There is variable loss of high T2 and STIR signal within all intervertebral discs most notably in the caudal cervical and cranial thoracic segments. There is dorsal protrusion of low signal material from the C6-7 intervertebral disc space into the ventral spinal canal resulting in mild flattening of the adjacent ventral spinal cord with maintenance of high signal within the spinal canal dorsally separating the spinal cord from the vertebral arch. At the level of C5-C6, a larger volume similar low signal material extends dorsally from the intervertebral disc space into the ventral spinal canal extending cranially on the left side displacing the spinal cord dorsally and to the right. Additionally, there is T2 hyperintense material with a well-defined hypointense rim located primarily dorsally extending left and ventrally within the vertebral canal of C5 resulting in marked ventral and right deviation and compression of the spinal cord. This T2 high signal material is of mixed T1 hyperintensity cranially and hypointensity caudally with a well-defined division between the 2 phases. On transverse gradient echo T2* images, magnetic susceptibility artifact is present associated primarily with the caudal aspect of this material. Sagittal HASTE images show marked attenuation of the subarachnoid space centered at the caudal body of C5 with mild attenuation of the ventral subarachnoid space at the level of C6-7. Postcontrast sagittal and transverse T1-weighted images with fat saturation show focal partial enhancement of the predominantly dorsally located T2 and STIR high signal material.

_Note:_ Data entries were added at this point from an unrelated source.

Lemma store_requests w rs2 rs1 k p1 p2 p3 c m b (i := Isa.Store w rs2 rs1 k) (a := abs (Soc.State c m b)) :
  Execution.awake [p1; p2; p3] -> ready (Soc.State c m b) -> Isa.valid i -> Isa.wf a ->
  Sram.mem m (Sram.index (pc_reg c)) = Isa.encode i ->
  exists c3, run sstep [p1; p2; p3] (Soc.State c m b) = Soc.State c3 (settled c m) b /\
    puts c3 (wrap 32 (Isa.get (regs c) rs1 + k)) (Isa.get (regs c) rs2).
Proof.
  intros Ha Hr (Hr2 & Hr1 & Hk) Hwf Hw.
  apply Forall_cons in Ha as [H1 [H2 [H3 _]%Forall_cons]%Forall_cons].
  destruct (Encoding.s_word 0x23 (Isa.width_funct3 w) rs1 rs2 k)
    as (Ho & E3 & E1 & E2 & Ei); [word_lia|destruct w; cbn; word_lia|done..|].
  subst i. cbn [Isa.encode] in *. set (u := Z.lor _ _) in *. pose proof (Encoding.decode_store u Ho) as D.
  assert (Hmask : Decoder.decode_mem_mask u = mask_of w).
  { unfold Decoder.decode_mem_mask. rewrite E3. by destruct w. }
  pose proof (fetched_quiet c u (r_quiet _ Hr)) as Hq.
  assert (Haddr : alu_out dontcare (fetched c u) = wrap 32 (Isa.get (regs c) rs1 + k)).
  { apply address_fetched; rewrite ?D; signals; try done; [adds|by apply (get_word (abs (Soc.State c m b)))]. }
  exists (requested dontcare (fetched c u)). split.
  - rewrite run_decoded, Hw by done. unfold run. cbn [fold_left]. fold (settled c m).
    rewrite exec_edge by (done || apply fetched_state). rewrite request_edge; [done| | |];
      rewrite ctrl_fetched, D; signals; by repeat split.
  - rewrite <- Haddr. replace (Isa.get (regs c) rs2) with (rdata2_reg (fetched c u)).
    + apply (requested_puts _ (mask_of w)); [exact Hq|rewrite ctrl_fetched, D; signals; done..|destruct w; auto].
    + rewrite fetched_rdata2, D. signals. by rewrite E2.
Qed.

(** The edge that hands the request over, and the last one. *)
Lemma store_accepted p c m b a d :
  Soc.resetn p = true -> puts c a d -> Sram.req_ready use_par (Soc.uart_ready p) a = true ->
  let s' := sstep p (Soc.State c m b) in
  cpu_state (Soc.cpu s') = WB /\ dmem_req_valid (Soc.cpu s') = false /\
  Vlsu.fsm_state (vlsu_inst (Soc.cpu s')) = Vlsu.IDLE.
Proof.
  intros Hr [Hs Hu Hun Hb Hv Hw <- _ Hmr] Hrdy. cbv zeta. rewrite mem_edge by done. rewrite Hv, Hmr. cbn [negb Soc.cpu].
  unfold to_wb, dmem_req_valid, vec_mem_active. fields. rewrite Hb, andb_false_r. destruct Hu as [_ _ [[Hi _] _]]. done.
Qed.

(** In write-back the core does not look at the bus. *)
Lemma wb_ignores_bus p p' s :
  Soc.resetn p = Soc.resetn p' -> cpu_state (Soc.cpu s) = WB -> Vlsu.fsm_state (vlsu_inst (Soc.cpu s)) = Vlsu.IDLE ->
  sstep p s = sstep p' s.
Proof.
  intros Hr Hs Hi. unfold Soc.step. f_equal; [|by rewrite Hr]. unfold Cpu.step.
  assert (Hfsm : forall q t, fsm dontcare (Soc.cpu_inputs use_par q s) (Soc.cpu s) t
    = wb_stage (Soc.cpu s) (t <| cycle_counter := wrap 32 (cycle_counter (Soc.cpu s) + 1) |>))
    by (intros q t; unfold fsm; by rewrite Hs).
  rewrite !Hfsm.
  assert (Hvm : vmac_pins dontcare (Soc.cpu_inputs use_par p s) (Soc.cpu s) = vmac_pins dontcare (Soc.cpu_inputs use_par p' s) (Soc.cpu s))
    by (unfold vmac_pins; cbn; by rewrite Hr).
  assert (Hva : valu_pins (Soc.cpu_inputs use_par p s) (Soc.cpu s) = valu_pins (Soc.cpu_inputs use_par p' s) (Soc.cpu s))
    by (unfold valu_pins; cbn; by rewrite Hr).
  assert (Hvl : Vlsu.step (vlsu_pins (Soc.cpu_inputs use_par p s) (Soc.cpu s)) (vlsu_inst (Soc.cpu s))
              = Vlsu.step (vlsu_pins (Soc.cpu_inputs use_par p' s) (Soc.cpu s)) (vlsu_inst (Soc.cpu s)))
    by (unfold Vlsu.step; rewrite Hi; unfold vlsu_pins; cbn; by rewrite Hr).
  assert (Hcsr : forall t, csr_block (Soc.cpu_inputs use_par p s) (Soc.cpu s) t = csr_block (Soc.cpu_inputs use_par p' s) (Soc.cpu s) t)
    by (intros t; unfold csr_block; cbn [Cpu.resetn Soc.cpu_inputs]; by rewrite Hr).
  rewrite Hvm, Hva, Hvl, Hcsr. cbn [Cpu.resetn Soc.cpu_inputs]. by rewrite Hr.
Qed.
End Store.

(** The transmitter through the first edges of a store. *)
Lemma store_edges w rs2 rs1 k p1 p2 p3 p4 p5 s (i := Isa.Store w rs2 rs1 k) (a := abs (soc s)) :
  sim_use_par_txrx s = false -> awake [p1; p2; p3; p4; p5] -> fit false (soc s) ->
  Isa.valid i -> Isa.mem a (Sram.index (Isa.pc a)) = Isa.encode i ->
  wrap 32 (Isa.get (Isa.x a) rs1 + k) = 0x10000000 -> Uart.tx_state (Uart.transmit (uart0 s)) = Uart.TX_IDLE ->
  let s3 := run step [p1; p2; p3] s in let s4 := step p4 s3 in
  Uart.transmit (uart0 (step p1 s)) = Uart.transmit (uart0 s) /\
  Uart.transmit (uart0 (run step [p1; p2] s)) = Uart.transmit (uart0 s) /\
  Uart.transmit (uart0 s3) = Uart.transmit (uart0 s) /\
  Uart.transmit (uart0 s4) = Uart.sending (wrap 8 (Isa.get (Isa.x a) rs2)) 0 /\
  cpu_state (Soc.cpu (soc s4)) = WB /\ Vlsu.fsm_state (vlsu_inst (Soc.cpu (soc s4))) = Vlsu.IDLE.
Proof.
  intros Hpar Ha [Hr Hwf Hcl] Hv Hw Haddr Ht.
  apply Forall_cons in Ha as [H1 [H2 [H3 [H4 [H5 _]%Forall_cons]%Forall_cons]%Forall_cons]%Forall_cons].
  assert (Ha3 : awake [p1; p2; p3]) by (by repeat constructor).
  destruct (run_soc [p1; p2; p3] s Ha3) as [E3 Ep3]. cbn [pins_along] in E3. rewrite Hpar in E3, Ep3.
  destruct (run_soc [p1; p2] s) as [E2 _]; [by repeat constructor|]. cbn [pins_along] in E2. rewrite Hpar in E2.
  destruct (run_soc [p1] s) as [E1 _]; [by repeat constructor|]. cbn [pins_along] in E1. rewrite Hpar in E1.
  destruct (soc s) as [c m b] eqn:Es.
  pose proof (fetch_no_request false (soc_pins p1 s) c m b H1 Hr) as Hn1.
  assert (Hn2 : dmem_req_valid (Soc.cpu (soc (run step [p1; p2] s))) = false).
  { rewrite E2, run_decoded by done. cbn [run fold_left Soc.cpu].
    destruct (fetched_quiet c (Sram.mem m (Sram.index (pc_reg c))) (r_quiet _ Hr)) as [_ _ (Hb & _ & _) Hq]. by apply no_request. }
  assert (Hn0 : dmem_req_valid (Soc.cpu (soc s)) = false).
  { rewrite Es. destruct (r_quiet _ Hr) as [_ _ (Hb & _ & _) Hq]. by apply no_request. }
  assert (T1 : Uart.transmit (uart0 (step p1 s)) = Uart.transmit (uart0 s)) by (by apply stays_idle).
  assert (T2 : Uart.transmit (uart0 (run step [p1; p2] s)) = Uart.transmit (uart0 s)).
  { change (run step [p1; p2] s) with (step p2 (step p1 s)). rewrite stays_idle; [done|done|by rewrite T1|].
    change (step p1 s) with (run step [p1] s). by rewrite E1. }
  assert (T3 : Uart.transmit (uart0 (run step [p1; p2; p3] s)) = Uart.transmit (uart0 s)).
  { change (run step [p1; p2; p3] s) with (step p3 (run step [p1; p2] s)). rewrite stays_idle; [done|done|by rewrite T2|done]. }
  destruct (store_requests false w rs2 rs1 k (soc_pins p1 s) (soc_pins p2 (step p1 s)) (soc_pins p3 (step p2 (step p1 s))) c m b)
    as (c3 & R3 & Hput); [by repeat constructor|done..|].
  change (Isa.x a) with (regs c) in *. rewrite Haddr in Hput. rewrite R3 in E3. cbv zeta.
  set (s3 := run step [p1; p2; p3] s) in *.
  destruct (puts_port c3 _ _ Hput) as (Pv & Pw & Pa & Pd).
  split_and!; try done.
  - cbn [step uart0 Uart.step Uart.transmit]. apply Uart.send_step; [|by rewrite T3].
    unfold Uart.sends, uart_inputs, uart_req_valid, on_uart_page.
    cbn [Uart.resetn Uart.req_valid Uart.req_write Uart.req_addr Uart.req_data]. rewrite E3, Ep3. cbn [Soc.cpu].
    rewrite Pv, Pw, Pa. split_and!; first [done | by rewrite slice_0].
  - cbn [step soc]. rewrite E3, Ep3. refine (proj1 (store_accepted false _ _ _ _ _ _ _ Hput _)); [done|].
    unfold Sram.req_ready, soc_pins, Uart.req_ready. cbn [Soc.uart_ready]. by rewrite T3, Ht.
  - cbn [step soc]. rewrite E3, Ep3. refine (proj2 (proj2 (store_accepted false _ _ _ _ _ _ _ Hput _))); [done|].
    unfold Sram.req_ready, soc_pins, Uart.req_ready. cbn [Soc.uart_ready]. by rewrite T3, Ht.
Qed.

Degenerative disc disease likely associated with cervical vertebral instability with intervertebral disc herniation at the level of C5-6 with concurrent chronic active spinal canal hemorrhage resulting in severe dorsal and left spinal cord compression.

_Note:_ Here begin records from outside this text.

Lemma neurons_range w n mul act k x W b :
  (forall z, srange w (act z)) -> Forall (srange w) (neurons n mul act k x W b).
Proof. intros Ha. apply Forall_map, Forall_true. intros j. apply Ha. Qed.

Lemma column_range w m n W j :
  0 < w -> matrix w m n W -> (j < n)%nat -> ints w m (column W j).
Proof.
  intros Hw HW Hj. apply (matrix_row w n m (transpose n W) j); [by apply (transpose_matrix w m n)|].
  unfold transpose, upto. by rewrite list_lookup_fmap, lookup_seq_lt by done.
Qed.

Lemma ints_nth w n l i : 0 < w -> ints w n l -> srange w (nth i l 0).
Proof.
  intros Hw [_ Hl]. rewrite nth_lookup. destruct (l !! i) eqn:E; cbn.
  - by apply (Forall_lookup_1 _ _ _ _ Hl E).
  - unfold srange. pose proof (pow2_pos (w - 1)). lia.
Qed.

(** The tail of every network. *)
Lemma network_intro mul act1 act2 k1 k2 wt x :
  let h := neurons HIDDEN_SIZE mul act1 k1 x (W1 wt) (b1 wt) in
  let o := neurons OUTPUT_SIZE mul act2 k2 h (W2 wt) (b2 wt) in
  network mul act1 act2 k1 k2 wt x
    (let* p := argmax_value o OUTPUT_SIZE in Some (p, Activations h o)).
Proof.
  intros h o. destruct (argmax_value_first o OUTPUT_SIZE) as (p & -> & Hp);
    [unfold OUTPUT_SIZE; lia|by unfold o; rewrite length_neurons|].
  exists p. done.
Qed.

(** ** int8 *)

Definition relu_1024 (z : Z) : Z := Z.max 0 (Z.min (z / 1024) 127).

Lemma relu_int8_eq x : relu_int8 x = relu_1024 x.
Proof.
  unfold relu_int8, relu_1024. rewrite Z.shiftr_div_pow2 by lia. change (2 ^ 10) with 1024.
  set (q := x / 1024). destruct (Z.leb_spec q 0); [lia|]. destruct (Z.gtb_spec q 127); [lia|].
  rewrite sgn_small; [lia..|]. word_lia.
Qed.

Lemma int8_layer n m act k x W b out finish :
  ints 8 m x -> matrix 8 m n W -> ints 8 n b -> length out = n ->
  Z.of_nat m <= 784 -> 0 <= k <= 64 ->
  (forall j acc v, b !! j = Some v -> Z.abs acc <= 784 * 2 ^ 14 -> srange 8 v ->
     finish j acc = Some (act (acc + v * k))) ->
  mac_layer 32 n m (fun _ => Some 0) (int8_term x W) finish out = Some (neurons n Z.mul act k x W b).
Proof.
  intros Hx HW [Hlb Hb] Hout Hm Hk Hfin.
  apply (neuron_layer _ _ _ _ _ _ (fun _ => 0) _ _ _ _ _ _ _ (2 ^ 14)); try done.
  - apply Hx.
  - apply HW.
  - intros j _. split; [done|]. change (32 - 1) with 31. word_pows. lia.
  - intros j i Hj Hi. cbn zeta. pose proof (ints_nth 8 m x i eq_refl Hx) as Ha.
    pose proof (ints_nth 8 m _ i eq_refl (column_range 8 _ _ _ _ eq_refl HW Hj)) as Hc.
    unfold int8_term. rewrite lookup_nth_lt by (destruct Hx; lia). cbn [mbind option_bind].
    rewrite (get2_nth m n) by (done || apply HW). cbn [mbind option_bind].
    assert (Hv : Z.abs (nth i x 0 * nth i (column W j) 0) <= 2 ^ 14)
      by (rewrite Z.abs_mul; unfold srange in *; word_pows; nia).
    split; [|done]. unfold mul32, int_op. rewrite decide_True; [done|]. word_lia.
  - intros j Hj s Hs. rewrite Z.add_0_l.
    apply (Hfin j s (nth j b 0)); [apply lookup_nth_lt; lia|nia|by apply (ints_nth 8 n); [|split]].
Qed.

Lemma add_bias_eq b k j acc v :
  b !! j = Some v -> Z.abs acc <= 784 * 2 ^ 14 -> srange 8 v -> 0 <= k <= 64 ->
  add_bias b k j acc = Some (acc + v * k).
Proof.
  intros Hv Hacc Hr Hk. unfold add_bias. rewrite Hv. cbn [mbind option_bind].
  unfold mul32, add32, int_op, srange in *. change (32 - 1) with 31. word_pows.
  rewrite decide_True by nia. cbn [mbind option_bind]. rewrite decide_True by nia. done.
Qed.

Lemma predict_int8 wt input act :
  weights_ok 8 wt -> ints 8 INPUT_SIZE input -> act_ok act ->
  network Z.mul relu_1024 id 64 32 wt input (mlp_predict_int8_relu wt input act).
Proof.
  intros (M1 & B1 & M2 & B2) Hx [Hh Ho]. unfold mlp_predict_int8_relu.
  rewrite (int8_layer HIDDEN_SIZE INPUT_SIZE relu_1024 64 input (W1 wt) (b1 wt)); try done.
  2:{ intros j acc v Hv Ha Hr. rewrite (add_bias_eq _ _ _ _ _ Hv) by done. cbn [mbind option_bind].
      by rewrite relu_int8_eq. }
  cbn [mbind option_bind].
  rewrite (int8_layer OUTPUT_SIZE HIDDEN_SIZE id 32 _ (W2 wt) (b2 wt)); try done.
  - apply network_intro.
  - split; [apply length_neurons|]. apply neurons_range. intros z. unfold relu_1024. word_lia.
  - intros j acc v Hv Ha Hr. by apply add_bias_eq.
Qed.

(** [C27] The host int8 network is total on all typed weights, biases and inputs:
    every access is in bounds and no [int32_t] operation overflows. The hidden activations
    are the sums plus 64 times the bias, divided by 1024 rounding down and clamped
    to [0, 127], the outputs are the sums plus 32 times the bias, and the prediction is the
    first class of maximal output. *)
Theorem int8_relu_network wt input act :
  weights_ok 8 wt -> ints 8 INPUT_SIZE input -> act_ok act ->
  network Z.mul (fun z => Z.max 0 (Z.min (z / 1024) 127)) id 64 32 wt input
    (mlp_predict_int8_relu wt input act).
Proof. intros. by apply predict_int8. Qed.

(** ** The benchmark *)

Lemma network_act mul act1 act2 k1 k2 wt x p a :
  network mul act1 act2 k1 k2 wt x (Some (p, a)) -> act_ok a.
Proof. intros (q & E & _). injection E as -> ->. split; apply length_neurons. Qed.

(** The class the int8 network assigns to an image. *)
Definition classifies (wt : weights) (x : list Z) (p : nat) : Prop :=
  exists a, network Z.mul relu_1024 id 64 32 wt x (Some (p, a)).

Lemma predict_class wt x act :
  weights_ok 8 wt -> ints 8 INPUT_SIZE x -> act_ok act ->
  exists p a, mlp_predict_int8_relu wt x act = Some (p, a) /\ classifies wt x p /\ act_ok a.
Proof.
  intros Hw Hx Ha. pose proof (predict_int8 wt x act Hw Hx Ha) as Hn.
  pose proof Hn as (p & E & _). rewrite E in *. exists p. eexists. split_and!; [done|by eexists|].
  by apply (network_act _ _ _ _ _ _ _ _ _ Hn).
Qed.

(** How many predictions match their labels. *)
Definition matches (classes : list nat) (labels : list Z) : Z :=
  sumZ (zip_with (fun p l => if decide (Z.of_nat p = l) then 1 else 0) classes labels).

Lemma matches_snoc cs ls p l : length cs = length ls ->
  matches (cs ++ [p]) (ls ++ [l]) = matches cs ls + (if decide (Z.of_nat p = l) then 1 else 0).
Proof.
  intros H. unfold matches. rewrite zip_with_app, sumZ_app by done. cbn. lia.
Qed.

Lemma matches_bound cs ls : 0 <= matches cs ls <= Z.of_nat (length cs).
Proof.
  revert ls. induction cs as [|p cs IH]; intros [|l ls]; unfold matches in *;
    cbn [zip_with sumZ foldr length]; try lia.
  specialize (IH ls). unfold sumZ in IH. destruct (decide _); lia.
Qed.

Lemma count_correct_eq wt images labels act :
  weights_ok 8 wt -> Forall (ints 8 INPUT_SIZE) images -> length images = NUM_TEST_SAMPLES ->
  length labels = NUM_TEST_SAMPLES -> act_ok act ->
  exists classes, Forall2 (classifies wt) images classes /\
    count_correct (mlp_predict_int8_relu wt) images labels act = Some (matches classes labels).
Proof.
  intros Hw Hi Hli Hll Ha. unfold count_correct.
  destruct (lookup_lt_is_Some_2 images 0) as [x0 E0]; [rewrite Hli; unfold NUM_TEST_SAMPLES; lia|].
  rewrite E0. cbn [mbind option_bind].
  destruct (predict_class wt x0 act Hw (Forall_lookup_1 _ _ _ _ Hi E0) Ha) as (p0 & a0 & -> & _ & Ha0).
  cbn [mbind option_bind].
  destruct (loop_upto_inv (fun n s => act_ok (snd s) /\ exists classes,
      Forall2 (classifies wt) (take n images) classes /\ fst s = matches classes (take n labels))
    NUM_TEST_SAMPLES (fun i s =>
      let* img := images !! i in
      let* (prediction, act) := mlp_predict_int8_relu wt img (snd s) in
      let* label := labels !! i in
      let* correct := add32 (fst s) (if decide (Z.of_nat prediction = label) then 1 else 0) in
      Some (correct, act)) (0, a0)) as ([n a] & -> & _ & classes & Hc & Hn).
  - split; [done|]. exists []. by split.
  - intros i [n a] Hlt [Hok (cs & Hcs & Hn)]. cbn [fst snd] in *.
    destruct (lookup_lt_is_Some_2 images i) as [x Ex]; [lia|].
    destruct (lookup_lt_is_Some_2 labels i) as [l El]; [lia|].
    rewrite Ex. cbn [mbind option_bind].
    destruct (predict_class wt x a Hw (Forall_lookup_1 _ _ _ _ Hi Ex) Hok) as (p & a' & -> & Hp & Ha').
    cbn [mbind option_bind]. rewrite El. cbn [mbind option_bind].
    pose proof (Forall2_length _ _ _ Hcs) as Hlen. rewrite length_take in Hlen.
    pose proof (matches_bound cs (take i labels)) as Hb. unfold NUM_TEST_SAMPLES in *.
    unfold add32, int_op. rewrite decide_True by (destruct (decide _); word_lia).
    cbn [mbind option_bind]. eexists. split; [done|]. split; [done|]. cbn [fst].
    exists (cs ++ [p]). rewrite Nat.add_1_r, (take_S_r _ _ _ Ex), (take_S_r _ _ _ El). split.
    + apply Forall2_app; [done|]. by constructor.
    + rewrite matches_snoc; [by rewrite Hn|]. rewrite length_take. lia.
  - cbn [mbind option_bind fst] in *. exists classes.
    rewrite take_ge in Hc by lia. rewrite take_ge in Hn by lia. by rewrite Hn.
Qed.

Non-compressive intervertebral disc protrusion at the level of C6-7.
While spinal cord compression secondary to intervertebral disc herniation was presumed clinically significant, the more severe spinal cord impairment was attributed to the actively bleeding spinal canal hematoma. The signal characteristics of dorsal extradural lesion being hyperintense on T1, T2, and STIR sequences coupled with significant magnetic susceptibility artifact on gradient echo T2* images were diagnostic for hemorrhage. The mixed signal characteristics in the T1 images and T2 images in the time frame of the animal’s clinical signs are consistent with hyperacute and acute hemorrhage where both diamagnetic oxyhemoglobin and paramagnetic deoxyhemoglobin are intermixed. The hypointense rim of the T2 hyperintense material is consistent with rapid deoxygenation of the margin of the acute hematoma. The partial enhancement of the hematoma on post-contrast images was consistent with active bleeding.
The dog’s respiratory compromise was consistent with a mid-cervical spinal cord lesion. There are 2 potential causes of dyspnea secondary to cervical spinal cord injury. First, hypoventilation may be attributable to phrenic nerve injury interrupting normal motor activation of the muscles of respiration as the C5, C6, and C7 nerve roots are its components. Second, spinal cord compression may result in interruption of sympathetic airway innervation resulting in airway hyperresponsiveness due to excess parasympathetic tone leading to bronchoconstriction.
The dog was placed on a ventilator prior to MRI examination. Von Willebrand’s factor testing found abnormally low activity, and the dog was administered cryoprecipitate prior to surgery. A dorsal laminectomy was performed confirming the MRI diagnoses. The dog’s respiratory and neurologic clinical signs slowly progressively improved following surgery.